What is left of the ancient forest is on the other side of the base from where we are standing, at the top of the hill. To reach the small grove of cork oaks, the next day we walk for almost an hour around the military compound in the opposite direction, heading counter-clockwise around the perimeter. During the walk, I meet Cristina Di Pietro, a local activist and the author of Oltre le Reti, a memoir of the most intense period of the mobilisation that was published in 2018. “Just living in Sicily is a struggle,” she tells me. During our conversation, I am reminded of what others have told me during the protest camp, and I begin to understand the difficult predicament faced by Sicily today. The crux of the matter is that the island has long been one of the most marginalised regions of Italy, plagued by environmental problems (water scarcity, extreme heat and wildfires), endemic political problems like corruption and the mafia, and the terminal underfunding of public services that is seeing more and more hospitals and schools close down. The fact that the island also happens to be considered by the US military as one of the most strategic sites in the whole Mediterranean adds a whole new layer of strain on an already difficult situation, diverting funds, resources and political energy away from the urgent matters that make a place livable, which always come second to the island’s strategic role as a military outpost.

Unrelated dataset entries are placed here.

(** * Cura Profile Builder: validation, partitioning and serialization

    A shallow embedding of the setting validation engine
    ([SettingMetadata.validate_value]), the batch validator and the
    global / per-extruder separation of [CuraBuilder.build_curaprofile],
    the [.inst.cfg] writer [CuraBuilder.generate_inst_cfg], the settings
    collection loop of [CuraBuilder.build_from_json], the preset merge of
    [CuraBuilder.build_from_preset], the reading of the --settings argument
    in [run_cli], the discovery of the machine definitions
    ([CuraBuilder._discover_definitions]) and the schema index
    ([extract_settings_from_def], [parse_def_json], [SettingMetadata.load]),
    all of
    [cura_profile_builder.py], followed by the properties proved of them. *)

From Stdlib Require Import ZArith QArith Lqa String Ascii List Lia.
From stdpp Require Import base option gmap strings list pretty.

Local Open Scope Z_scope.
Local Set Warnings "-register-all".

(** ** Python values

    Setting values, schema fields and JSON documents are dynamically typed:
    they are the values [json.load] produces (None, bool, int, float, str,
    list, dict with string keys) and the tuples functions return.

    Strings are byte strings (UTF-8); the case conversions below act on the
    ASCII letters only, which is what [str.lower] does on ASCII text. *)

Module Py.

(** A float is NaN, an infinity, the negative zero or a finite value; a
    finite double is a rational number, and the code only compares floats,
    truncates them and tests them against zero, all of which are exact on
    the rational it denotes. *)
Inductive pyfloat : Type :=
| FNan
| FInf (negative : bool)
| FNegZero
| FFin (q : Q).

Inductive pyval : Type :=
| PNone
| PBool (b : bool)
| PInt (z : Z)
| PFloat (f : pyfloat)
| PStr (s : string)
| PList (l : list pyval)
| PTuple (l : list pyval)
| PDict (d : list (string * pyval)).

(** A dict keeps its keys in insertion order; keys are unique. *)
Abbreviation pydict := (list (string * pyval)).

Inductive pyexn : Type :=
| ValueError (msg : string)
| TypeError (msg : string)
| OverflowError (msg : string)
| AttributeError (msg : string)
| KeyError (msg : string)
| ConfigError (msg : string).

(** A computation that returns or raises. *)
Inductive result (A : Type) : Type :=
| Ret (a : A)
| Raise (e : pyexn).
Arguments Ret {A} a.
Arguments Raise {A} e.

As we come to the edge of the ancient grove, the razor wire now far from view, we get a sense of how the place once was. At the heart of the grove, we stop in front of the so-called grande quercia, Italian for “great oak,” a majestic 450-year-old cork oak that is still surviving, a strong testament to the natural will to live in spite of adversity. Cork oaks are hardy trees, highly resistant to drought and extreme heat, even to wildfires when they are not too intense or too frequent. The ancient cork forest that was decimated by the arrival of the US military in the 1990s was the only forest of cork oaks in the whole island, but if the wildfires continue to ravage the island as they have done this year even this small part that has survived risks being lost.
Meanwhile, we learn, some local people have started attempting to buck the trend by reforesting another part of the Niscemi countryside, restoring underground water storage spots. A reminder that the war does not only kill and maim those caught up in actual conflicts, but is also a threat to the communities and environments that find their livelihoods turned inside out for the sake of a worldwide escalation.
Ultimately, it is from within these communities that a real sense of an alternative can begin to take hold.